Overall, while there is a case for de-prioritising HCWs with a substantially low risk of severe COVID-19 infection, the extent to which HCWs may be ethically de-prioritised would depend on the nature of the resistance conveyed, and the efficacy of the vaccine in reducing not only severity of illness, but transmission. The benefits of such an act would also have to be balanced with any potential for discrimination.

De-prioritisation of already low-risk individuals

Lastly, we consider those of a ‘lowest’ priority level who do not meet other criteria that prioritises them for a vaccine. For those who are found to be genetically resistant within this group, there is unlikely to be much useful benefit in de-prioritisation, particularly as the resistant group is likely to be in the minority. However, if there were significant vaccine supply shortage it may be justifiable to further sub-divide the lowest priority group.

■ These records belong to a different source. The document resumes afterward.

Definition handleRouted (cfg : limits) (e : env) (sess : Session) (state : authState) : prog world unit :=
  let u := AS_User state in
  let* admitted := acquire_session cfg u in
  if negb admitted then
    let* _ := do (Print "Session limit reached.") in do (Exit 1)
  else
    let protocol := (session_protocol sess).2 in
    let* found := on_db (routed_target (AS_TargetName state)) in
    let* checked := on_db (check_routed u sess found) in
    let* err :=
      match checked with
      | Err x => Ret (Err x)
      | Ok target =>
        let* _ := on_db (Audit (session_event u sess ("target." +:+ protocol +:+ ".start")
                                  (Some (Target_ID target)) "success" "")) in
        let? _ := open_target e target in
        let* _ := do (proxy_action protocol) in
        Ret (env_proxy e)
      end in
    let* _ :=
      match err with
      | Ok _ => Ret tt
      | Err x => let* _ := do (Print ("SSHGateW: " +:+ sanitize (error_text x))) in do (Exit 1)
      end in
    let targetID := match found with
                    | Ok t => if Target_ID t =? 0 then None else Some (Target_ID t)
                    | Err _ => None
                    end in
    let* _ := on_db (Audit (session_event u sess ("target." +:+ protocol +:+ ".end") targetID
                       (if is_ok err then "success" else "failure") (end_details e err))) in
    release_session u.

(** ** TCP forwarding *)

Record directTCPIPData := mkDirectTCPIP {
  DestAddr : string;
  DestPort : Z;
  OriginAddr : string;
  OriginPort : Z;
}.

Definition destination (r : directTCPIPData) : string := JoinHostPort (DestAddr r) (Itoa (DestPort r)).

Definition auditForward {A} (e : env) (state : authState) (found : result Target) (source : string)
    (r : directTCPIPData) (up down : Z) (outcome : string) (err : result A) : prog db (result unit) :=
  let targetID := match found with
                  | Ok t => if Target_ID t =? 0 then None else Some (Target_ID t)
                  | Err _ => None
                  end in
  Audit (event (Some (User_ID (AS_User state))) (User_Username (AS_User state)) source
    "target.tcp_forward" targetID outcome
    (jsonString [("bytes_down", JInt down); ("bytes_up", JInt up); ("destination", JString (destination r));
                 ("duration_ms", JInt (env_elapsed_ms e)); ("error", JString (sanitizeError err))])).

Definition check_forward (u : User) (r : directTCPIPData) (found : result Target) : prog db (result Target) :=
  match found with
  | Err e => Ret (Err e)
  | Ok target =>
    let* granted := CanAccessCapability u (Target_ID target) CapabilityForward in
    if negb granted then Ret (Err (Msg "TCP forwarding is not granted"))
    else
      let* allowed := ForwardAllowed (Target_ID target) (DestAddr r) (DestPort r) in
      if negb allowed then Ret (Err (Msg "TCP destination is not allowed"))
      else if Target_CredentialKind target =s CredentialAgent
      then Ret (Err (Msg "TCP forwarding requires a stored target credential"))
      else Ret (Ok target)
  end.

(** [request] is the unmarshalled extra data, when it unmarshals. *)
Definition handleDirectTCPIP (cfg : limits) (e : env) (request : option directTCPIPData)
    (user source : string) (permissions : Permissions) : prog world unit :=
  match request with
  | None => do (Reject "ConnectionFailed" "invalid forwarding request")
  | Some request =>
    let* st := on_db (stateFromContext user permissions) in
    match st with
    | None => do (Reject "Prohibited" "use USER+TARGET for forwarding")
    | Some state =>
      if AS_TargetName state =s "" then do (Reject "Prohibited" "use USER+TARGET for forwarding")
      else
        let* found := on_db (routed_target (AS_TargetName state)) in
        let* checked := on_db (check_forward (AS_User state) request found) in
        match checked with
        | Err x =>
          let* _ := do (Reject "Prohibited" (sanitize (error_text x))) in
          let* _ := on_db (auditForward e state found source request 0 0 "denied" checked) in
          Ret tt
        | Ok target =>
          let* admitted := acquire_session cfg (AS_User state) in
          if negb admitted then do (Reject "ResourceShortage" "session limit reached")
          else
            let* opened :=
              (let? credential := on_db (loadCredential target) in
               let* _ := do (Dial target credential) in
               let? _ := Ret (env_dial e target credential) in
               let* _ := do (DialTCP (destination request)) in
               Ret (env_dial_tcp e (destination request))) in
            let* _ :=
              match opened with
              | Err x =>
                let* _ := do (Reject "ConnectionFailed" (sanitize (error_text x))) in
                let* _ := on_db (auditForward e state found source request 0 0 "failure" opened) in
                Ret tt
              | Ok _ =>
                match env_accept e with
                | Err _ => Ret tt
                | Ok _ =>
                  let* _ := do Accept in
                  let* _ := on_db (auditForward (A := unit) e state found source request
                                     (forwarded_bytes (env_forwarding e)).1 (forwarded_bytes (env_forwarding e)).2 "success" (Ok tt)) in
                  Ret tt
                end
              end in
            release_session (AS_User state)
        end
    end
  end.

(** ** The interactive session *)

(** How the menu ends: an error, quitting, or the target to connect to; with
    what the outside answers to that connection. *)
Inductive menu_result :=
  | MenuError
  | MenuQuit
  | MenuTarget (id : Z) (e : env).

(** One connection from the menu. *)
Definition connect_once (u : User) (sess : Session) (id : Z) (e : env) : prog world unit :=
  let* ok := on_db (CanAccess u id) in
  if negb ok then Ret tt
  else
    let* found := on_db (TargetByID id) in
    match found with
    | Err _ => Ret tt
    | Ok target =>
      let* _ := on_db (Audit (session_event u sess "target.connect.start" (Some (Target_ID target)) "success" "")) in
      let* err :=
        (let? _ := open_target e target in
         let* _ := do ProxyShell in
         Ret (env_proxy e)) in
      let* _ := on_db (Audit (session_event u sess "target.connect.end" (Some (Target_ID target))
                         (if is_ok err then "success" else "failure") (end_details e err))) in
      Ret tt
    end.

(** The loop, over what the menu returns each time it runs. *)
Fixpoint menu_loop (u : User) (sess : Session) (menus : list menu_result) : prog world unit :=
  match menus with
  | [] | MenuError :: _ | MenuQuit :: _ => Ret tt
  | MenuTarget id e :: rest => let* _ := connect_once u sess id e in menu_loop u sess rest
  end.

Definition handle (cfg : limits) (e : env) (menus : list menu_result) (sess : Session)
    (user : string) (permissions : Permissions) : prog world unit :=
  let* st := on_db (stateFromContext user permissions) in
  match st with
  | None => let* _ := do (Print "Authentication context unavailable.") in do (Exit 1)
  | Some state =>
    let u := AS_User state in
    if negb (AS_TargetName state =s "") then handleRouted cfg e sess state
    else if negb (Sess_Pty sess) then
      let* _ := do (Print "SSHGateW requires an interactive PTY.") in do (Exit 1)
    else
      let* admitted := acquire_session cfg u in
      if negb admitted then
        let* _ := do (Print "Session limit reached. Try again later.") in
        let* _ := on_db (Audit (session_event u sess "gateway.session" None "denied"
                           (jsonString [("reason", JString "session_limit")]))) in
        do (Exit 1)
      else
        let* _ := on_db (Audit (session_event u sess "gateway.session.start" None "success" "")) in
        let* _ := menu_loop u sess menus in
        let* _ := on_db (Audit (session_event u sess "gateway.session.end" None "success" "")) in
        release_session u
  end.

End routing.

3 – Prioritising those with higher infectivity, but low susceptibility to severe disease

Unlike other resources such as ventilators or hospital beds, vaccines are unique in that they benefit not only the recipient but also those around them. Vaccinating those with higher infectivity, but less susceptibility, to severe disease confers benefits to the public’s health with little accompanying benefit for the individual, whilst the risks and side-effects of vaccination remain the same. In the case of influenza, for example, a child may have very little risk of severe illness but could be particularly infective should they contract the virus, the ethics of which have previously been considered [32]. The child stands to gain very little from the vaccine but may still suffer a negative reaction to the vaccination. A similar scenario could arise in COVID-19 with regards to genetic susceptibility to infection, and infectivity. While low susceptibility and high infectivity individuals cannot be prioritised on the basis of their own risk of disease, vaccinating them could lead to reductions in the number of COVID-19 cases and associated deaths. In other words, it could further the protection of the most vulnerable to severe disease from COVID-19 infection. Thus, in the protection of the vulnerable from infection, those that are not themselves particularly vulnerable to COVID-19 but have higher infectivity should be prioritised, although this would take a lower place in the vaccination hierarchy than those who are both highly infective and highly susceptible (worse-off).

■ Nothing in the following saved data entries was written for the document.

Lemma handleDirectTCPIP_accounted cfg e r user source permissions w :
  accounted (forwards_for (w_db w) user permissions) e source r
    (handleDirectTCPIP cfg e (Some r) user source permissions) w.
Proof.
  unfold handleDirectTCPIP.
  apply accounted_read. { destruct (stateFromContext_run user permissions (w_db w)) as (st & E & _). unfold final. by rewrite E. }
  intros w1 E1. destruct (value _ _) as [state|] eqn:Est; [|left; by apply not_accepted_do].
  destruct (_ =s ""); [left; by apply not_accepted_do|].
  apply accounted_read; [apply routed_target_run|]. intros w2 E2.
  destruct (routed_target_run (AS_TargetName state) (w_db w1)) as [_ Hfound].
  revert Hfound. generalize (value (routed_target (AS_TargetName state)) (w_db w1)). intros found Hfound.
  apply accounted_read; [apply check_forward_run|]. intros w3 E3.
  destruct (check_forward_run (AS_User state) r found (w_db w2)) as [_ Hchecked].
  destruct (value (check_forward _ _ _) _) as [t|x]; [|apply accounted_reject].
  destruct (Hchecked t eq_refl) as [-> _]. destruct (Hfound t eq_refl) as (row & Hrow & Hname & Et).
  assert (forwards_for (w_db w) user permissions (AS_User state) (Target_ID t)) as Hw.
  { exists state, row. rewrite E1 in Hrow. rewrite Et. by split_and!. }
  destruct (acquire_session_state cfg (AS_User state) w3) as [Ed Ew].
  apply accounted_bind; [exact Ed|unfold not_accepted; by rewrite Ew|].
  destruct (negb _); [left; by apply not_accepted_do|].
  generalize (final (acquire_session cfg (AS_User state)) w3). intros w4.
  destruct (opened_not_accepted e t r w4) as [Eo Ho].
  apply accounted_bind; [exact Eo|exact Ho|].
  apply accounted_release. destruct (value _ w4) as [[]|x]; [|apply accounted_reject].
  destruct (env_accept e) as [[]|x]; [by apply accounted_success|left; by unfold not_accepted].
Qed.

(** C18: what a forwarding logs is what it passed on.  Whatever the order in which
    the two copies, the client and the destination take their steps, and whether
    they end well or with an error: when a channel was accepted, all that changes
    the database is the event of the user of the login and the target of its name,
    with the number of bytes that were written to the destination as "bytes_up" and
    of those written to the client as "bytes_down".  What was written are the first
    bytes of what the other side sent, in order, and all of them when the copy ended
    without an error.  Each direction is closed for writing once its copy has ended,
    and the channel only after both. *)
Theorem forwarded_bytes_are_logged cfg e r user source permissions w up down up_end down_end has_CloseWrite :
  forwarding_reachable up down up_end down_end has_CloseWrite (env_forwarding e) → fw_closed (env_forwarding e) = true →
  let w' := final (handleDirectTCPIP cfg e (Some r) user source permissions) w in
  Accept ∉ w_trace w → Accept ∈ w_trace w' →
  (∃ u tid, forwards_for (w_db w) user permissions u tid ∧
     w_db w' = final (Audit (forward_event e u tid source r (passed_up e) (passed_down e))) (w_db w)) ∧
  (∃ rest, up = passed_up e +:+ rest) ∧ (∃ rest, down = passed_down e +:+ rest) ∧
  (st_result (lg_copy (fw_up (env_forwarding e))) = Some (Ok tt) → passed_up e = up) ∧
  (st_result (lg_copy (fw_down (env_forwarding e))) = Some (Ok tt) → passed_down e = down) ∧
  lg_half_closed (fw_up (env_forwarding e)) = has_CloseWrite ∧ lg_half_closed (fw_down (env_forwarding e)) = true.
Proof.
  intros Hr Hc w' Hn Ha.
  destruct (handleDirectTCPIP_accounted cfg e r user source permissions w) as [Hno|E];
    [by destruct Hn; apply Hno|].
  apply forwarding_reachable_ok in Hr as [[Hu _ Hup] [Hd _ Hdp] Hcl]. destruct (Hcl Hc) as [Pu Pd].
  destruct Hu as [Eu _ Du], Hd as [Ed _ Dd]. unfold passed_up, passed_down in *.
  split_and!; [exact E|by eexists|by eexists| | |apply Hup; congruence|apply Hdp; congruence].
  - intros [Es _]%Du. by rewrite Es, append_nil_r in Eu.
  - intros [Es _]%Dd. by rewrite Es, append_nil_r in Ed.
Qed.
End accounting.

(** ** Witnesses *)

#[local] Existing Instances ascii_tables max_rowids max_rowids_laws sqlite_parser.

(** A cipher that opens everything, and no driver texts. *)
Definition open_cipher : CipherOps := {|
  Decrypt _ _ _ _ := Ok (mkPayload 1 "secret" "" "" "" "");
  DecryptSSHIdentity _ _ _ := Ok (mkPayload 1 "" "key" "" "" "");
  DecryptTOTP _ _ _ := Ok "JBSWY3DPEHPK3PXP" |}.
Definition no_texts : DriverTexts := {| violation_text _ := "constraint failed" |}.
#[local] Existing Instances open_cipher no_texts.

(** A forwarding that passed ten bytes up, and seven of twenty down *)
Definition broken_forwarding : forwarding :=
  MkForwarding (MkLeg (MkStream "" (Ok tt) "SELECT 1;;" (Some (Ok tt))) LegOver true)
    (MkLeg (MkStream ", one column." (Ok tt) "one row" (Some (Err (Ext "broken pipe")))) LegOver true) true.

Definition quiet_env : env := Env (Ok tt) (λ _ _, Ok tt) (Ok tt) (λ _, Ok tt) (Ok tt) broken_forwarding 5.
Definition pty_session : Session := mkSession "" "" true "10.0.0.9".
Definition sample_world (d : db) : world := World d new_counters [].

Lemma handlers_return_slots_witness :
  let w := sample_world sample_db in
  let perms := mkPermissions "bob" "web" "publickey" in
  let limits := Limits 10 2 in
  w_counters (final (handle limits quiet_env [] pty_session "bob+web" perms) w) = w_counters w ∧
  w_counters (final (handleDirectTCPIP limits quiet_env None "bob+web" "10.0.0.9" perms) w) = w_counters w.
Proof.
  cbn zeta. apply (handlers_return_slots _ _ _ _ _ _ _ _ _ start); [|done].
  split; [done|]. intros uid. done.
Defined.

(** The user as a menu session holds it from its start. *)
Definition bob_at_login : User := user_of_row sample_db (User_row 2 "bob" "member" true "2026-01-15 12:00:00").

(** The menu authorizes the user of its start.  The interactive loop checks
    access with the user read when the session started: a user disabled since
    then is refused a new session and a routed one, but the open menu still
    connects to a target. *)
Theorem disabled_user_keeps_menu :
  let d := exec_all [SetUserEnabled_call "bob" false] sample_db in
  (∃ u, u ∈ d.(users) ∧ u_id u = User_ID bob_at_login ∧ u_enabled u = false) ∧
  value (stateFromContext "bob" (mkPermissions "bob" "" "publickey")) d = None ∧
  ∃ t c, Dial t c ∈ w_trace (final (connect_once bob_at_login pty_session 1 quiet_env) (sample_world d)).
Proof.
  cbn zeta. split_and!.
  - exists (User_row 2 "bob" "member" false "2026-01-15 12:00:00"). split; [|done].
    vm_compute. right. left.
  - vm_compute. reflexivity.
  - eexists _, _. vm_compute. left.
Qed.

(** A query through a forwarding, and an answer the client stops reading *)
Lemma broken_forwarding_reached :
  forwarding_reachable "SELECT 1;;" "one row, one column." (Ok tt) (Ok tt) true broken_forwarding.
Proof.
  unfold forwarding_reachable.
  eapply rtc_l; [apply forwarding_up, (copy_passes "SELECT 1;;" "" (Ok tt) "")|].
  eapply rtc_l; [apply forwarding_down, (copy_passes "one row" ", one column." (Ok tt) "")|].
  eapply rtc_l; [apply forwarding_up, copy_ends|].
  eapply rtc_l; [apply forwarding_own; cbn; left|].
  eapply rtc_l; [apply forwarding_down, (copy_fails ", one column." (Ok tt) "one row" (Ext "broken pipe"))|].
  eapply rtc_l; [apply forwarding_own; cbn; left|].
  eapply rtc_l; [apply forwarding_own; cbn; left|].
  eapply rtc_l; [apply forwarding_own; cbn; left|].
  eapply rtc_l; [apply forwarding_own; cbn; left|]. apply rtc_refl.
Qed.

Definition to_intra : directTCPIPData := mkDirectTCPIP "intra.example" 5432 "10.0.0.9" 40000.

(** The sample database, with forwarding granted *)
Definition forwarding_db : db := final (SetGrantCapabilities "web" "user" "bob" true true false true true) sample_db.

Lemma forwarded_bytes_are_logged_witness :
  let w' := final (handleDirectTCPIP (Limits 10 2) quiet_env (Some to_intra) "bob+web" "10.0.0.9"
                     (mkPermissions "bob" "web" "publickey")) (sample_world forwarding_db) in
  Accept ∈ w_trace w' ∧
  ∃ u tid, forwards_for forwarding_db "bob+web" (mkPermissions "bob" "web" "publickey") u tid ∧
    w_db w' = final (Audit (forward_event quiet_env u tid "10.0.0.9" to_intra "SELECT 1;;" "one row")) forwarding_db.
Proof.
  cbn zeta.
  assert (Accept ∈ w_trace (final (handleDirectTCPIP (Limits 10 2) quiet_env (Some to_intra) "bob+web" "10.0.0.9"
    (mkPermissions "bob" "web" "publickey")) (sample_world forwarding_db))) as Ha.
  { vm_compute. right. right. left. }
  split; [exact Ha|].
  refine (proj1 (forwarded_bytes_are_logged (Limits 10 2) quiet_env to_intra "bob+web" "10.0.0.9"
    (mkPermissions "bob" "web" "publickey") (sample_world forwarding_db) _ _ _ _ _ broken_forwarding_reached eq_refl _ Ha)).
  by intros ?%not_elem_of_nil.
Defined.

The question of mandatory vaccination of these groups is pertinent, although beyond the scope of this paper. Arguments for mandatory vaccination rest on the increased risk of harm to others that accompanies the decision not to get vaccinated [33,34,35].

Conclusions

We have outlined the place that genomics could have within COVID-19 vaccine allocation schemes. We argue that those vulnerable to severe disease should be prioritised according to their relative risks, and that genetic risk factors should be treated equivalently to other risk factors in this regard. De-prioritising the genetically resistant can be justified ethically but requires careful balancing of the potential for discrimination against any benefits arising from such a scheme. Lastly, we have argued that the vaccination of individuals that are not at risk themselves but have genetic factors that make them more infective should they contract the virus is justified, on the grounds that this will protect more vulnerable individuals by reducing transmission.